- [Task statement]: Word for word, reproduce each of the entries.

- [Data]:
(** [v <= k] for an [int] literal [k]; comparing a float with an int is exact. *)
Definition le_int (v : value) (k : Z) : result bool :=
  match v with
  | VBool b => Ok (Z.b2z b <=? k)
  | VInt z => Ok (z <=? k)
  | VFloat (FFinite neg num den) =>
      Ok ((if neg then - Z.of_N num else Z.of_N num) <=? k * Z.pos den)
  | VFloat FNan => Ok false
  | VFloat (FInf neg) => Ok neg
  | _ => Raise TypeError
  end.

(** Nearest integer of [num/den], a tie going to the even neighbour. *)
Definition round_half_even (num : N) (den : positive) : N :=
  let q := (num / N.pos den)%N in
  let r := (num mod N.pos den)%N in
  match (2 * r ?= N.pos den)%N with
  | Lt => q
  | Gt => (q + 1)%N
  | Eq => if N.even q then q else (q + 1)%N
  end.

Definition signed (neg : bool) (n : N) : Z :=
  if neg then - Z.of_N n else Z.of_N n.

(** [round(v)] without [ndigits]: an [int]. *)
Definition py_round (v : value) : result Z :=
  match v with
  | VBool b => Ok (Z.b2z b)
  | VInt z => Ok z
  | VFloat (FFinite neg num den) => Ok (signed neg (round_half_even num den))
  | VFloat FNan => Raise ValueError
  | VFloat (FInf _) => Raise OverflowError
  | _ => Raise TypeError
  end.

(** [int(v)]: a float is truncated towards zero, a [str] is read as an
    integer literal by [int_of_str]. *)
Definition py_int (int_of_str : string → option Z) (v : value) : result Z :=
  match v with
  | VBool b => Ok (Z.b2z b)
  | VInt z => Ok z
  | VFloat (FFinite neg num den) => Ok (signed neg (num / N.pos den)%N)
  | VFloat FNan => Raise ValueError
  | VFloat (FInf _) => Raise OverflowError
  | VStr s => match int_of_str s with Some z => Ok z | None => Raise ValueError end
  | _ => Raise TypeError
  end.

(** Decimal digits of an [int], as [str] prints them. *)
Definition str_int (z : Z) : string := NilZero.string_of_int (Z.to_int z).

(** Two digits, zero padded ([%02d] on 0..99). *)
Definition pad2 (z : Z) : string :=
  if z <? 10 then "0" +:+ str_int z else str_int z.

(** [float(z)]: the nearest double, a tie to the even mantissa. *)
Definition float_of_int (z : Z) : result pyfloat :=
  let m := Z.abs_N z in
  let bits := N.size m in
  let m' :=
    if (bits <=? 53)%N then m
    else let unit := (2 ^ (bits - 53))%N in
         (round_half_even m (N.succ_pos (N.pred unit)) * unit)%N in
  if (N.size m' <=? 1024)%N then Ok (FFinite (z <? 0) m' 1) else Raise OverflowError.

(** [format(x, ".2f")] on a float: correctly rounded to two decimals. *)
Definition fixed2 (f : pyfloat) : string :=
  match f with
  | FFinite neg num den =>
      let c := round_half_even (num * 100) den in
      (if neg then "-" else "") +:+ str_int (Z.of_N (c / 100))
        +:+ "." +:+ pad2 (Z.of_N (c mod 100))
  | FNan => "nan"
  | FInf neg => if neg then "-inf" else "inf"
  end.

(** [f"{v:.2f}"]. *)
Definition format_2f (v : value) : result string :=
  match v with
  | VBool b => f ← float_of_int (Z.b2z b) ; Ok (fixed2 f)
  | VInt z => f ← float_of_int z ; Ok (fixed2 f)
  | VFloat f => Ok (fixed2 f)
  | VStr _ => Raise ValueError
  | _ => Raise TypeError
  end.

(** [s.lstrip(chars)]. *)
Fixpoint lstrip (chars : string) (s : string) : string :=
  match s with
  | EmptyString => EmptyString
  | String c s' =>
      if existsb (Ascii.eqb c) (String.list_ascii_of_string chars) then lstrip chars s' else s
  end.

(** [str(v)], as [str.format] substitutes a field without a format
    specification.  The digits of a float and the display of a container are
    the interpreter's, taken as [repr_other]. *)
Definition py_str (repr_other : value → string) (v : value) : string :=
  match v with
  | VNone => "None"
  | VBool b => if b then "True" else "False"
  | VInt z => str_int z
  | VStr s => s
  | _ => repr_other v
  end.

- [Written answer]:
(** [v <= k] for an [int] literal [k]; comparing a float with an int is exact. *)
Definition le_int (v : value) (k : Z) : result bool :=
  match v with
  | VBool b => Ok (Z.b2z b <=? k)
  | VInt z => Ok (z <=? k)
  | VFloat (FFinite neg num den) =>
      Ok ((if neg then - Z.of_N num else Z.of_N num) <=? k * Z.pos den)
  | VFloat FNan => Ok false
  | VFloat (FInf neg) => Ok neg
  | _ => Raise TypeError
  end.

(** Nearest integer of [num/den], a tie going to the even neighbour. *)
Definition round_half_even (num : N) (den : positive) : N :=
  let q := (num / N.pos den)%N in
  let r := (num mod N.pos den)%N in
  match (2 * r ?= N.pos den)%N with
  | Lt => q
  | Gt => (q + 1)%N
  | Eq => if N.even q then q else (q + 1)%N
  end.

Definition signed (neg : bool) (n : N) : Z :=
  if neg then - Z.of_N n else Z.of_N n.

(** [round(v)] without [ndigits]: an [int]. *)
Definition py_round (v : value) : result Z :=
  match v with
  | VBool b => Ok (Z.b2z b)
  | VInt z => Ok z
  | VFloat (FFinite neg num den) => Ok (signed neg (round_half_even num den))
  | VFloat FNan => Raise ValueError
  | VFloat (FInf _) => Raise OverflowError
  | _ => Raise TypeError
  end.

(** [int(v)]: a float is truncated towards zero, a [str] is read as an
    integer literal by [int_of_str]. *)
Definition py_int (int_of_str : string → option Z) (v : value) : result Z :=
  match v with
  | VBool b => Ok (Z.b2z b)
  | VInt z => Ok z
  | VFloat (FFinite neg num den) => Ok (signed neg (num / N.pos den)%N)
  | VFloat FNan => Raise ValueError
  | VFloat (FInf _) => Raise OverflowError
  | VStr s => match int_of_str s with Some z => Ok z | None => Raise ValueError end
  | _ => Raise TypeError
  end.

(** Decimal digits of an [int], as [str] prints them. *)
Definition str_int (z : Z) : string := NilZero.string_of_int (Z.to_int z).

(** Two digits, zero padded ([%02d] on 0..99). *)
Definition pad2 (z : Z) : string :=
  if z <? 10 then "0" +:+ str_int z else str_int z.

(** [float(z)]: the nearest double, a tie to the even mantissa. *)
Definition float_of_int (z : Z) : result pyfloat :=
  let m := Z.abs_N z in
  let bits := N.size m in
  let m' :=
    if (bits <=? 53)%N then m
    else let unit := (2 ^ (bits - 53))%N in
         (round_half_even m (N.succ_pos (N.pred unit)) * unit)%N in
  if (N.size m' <=? 1024)%N then Ok (FFinite (z <? 0) m' 1) else Raise OverflowError.

(** [format(x, ".2f")] on a float: correctly rounded to two decimals. *)
Definition fixed2 (f : pyfloat) : string :=
  match f with
  | FFinite neg num den =>
      let c := round_half_even (num * 100) den in
      (if neg then "-" else "") +:+ str_int (Z.of_N (c / 100))
        +:+ "." +:+ pad2 (Z.of_N (c mod 100))
  | FNan => "nan"
  | FInf neg => if neg then "-inf" else "inf"
  end.

(** [f"{v:.2f}"]. *)
Definition format_2f (v : value) : result string :=
  match v with
  | VBool b => f ← float_of_int (Z.b2z b) ; Ok (fixed2 f)
  | VInt z => f ← float_of_int z ; Ok (fixed2 f)
  | VFloat f => Ok (fixed2 f)
  | VStr _ => Raise ValueError
  | _ => Raise TypeError
  end.

(** [s.lstrip(chars)]. *)
Fixpoint lstrip (chars : string) (s : string) : string :=
  match s with
  | EmptyString => EmptyString
  | String c s' =>
      if existsb (Ascii.eqb c) (String.list_ascii_of_string chars) then lstrip chars s' else s
  end.

(** [str(v)], as [str.format] substitutes a field without a format
    specification.  The digits of a float and the display of a container are
    the interpreter's, taken as [repr_other]. *)
Definition py_str (repr_other : value → string) (v : value) : string :=
  match v with
  | VNone => "None"
  | VBool b => if b then "True" else "False"
  | VInt z => str_int z
  | VStr s => s
  | _ => repr_other v
  end.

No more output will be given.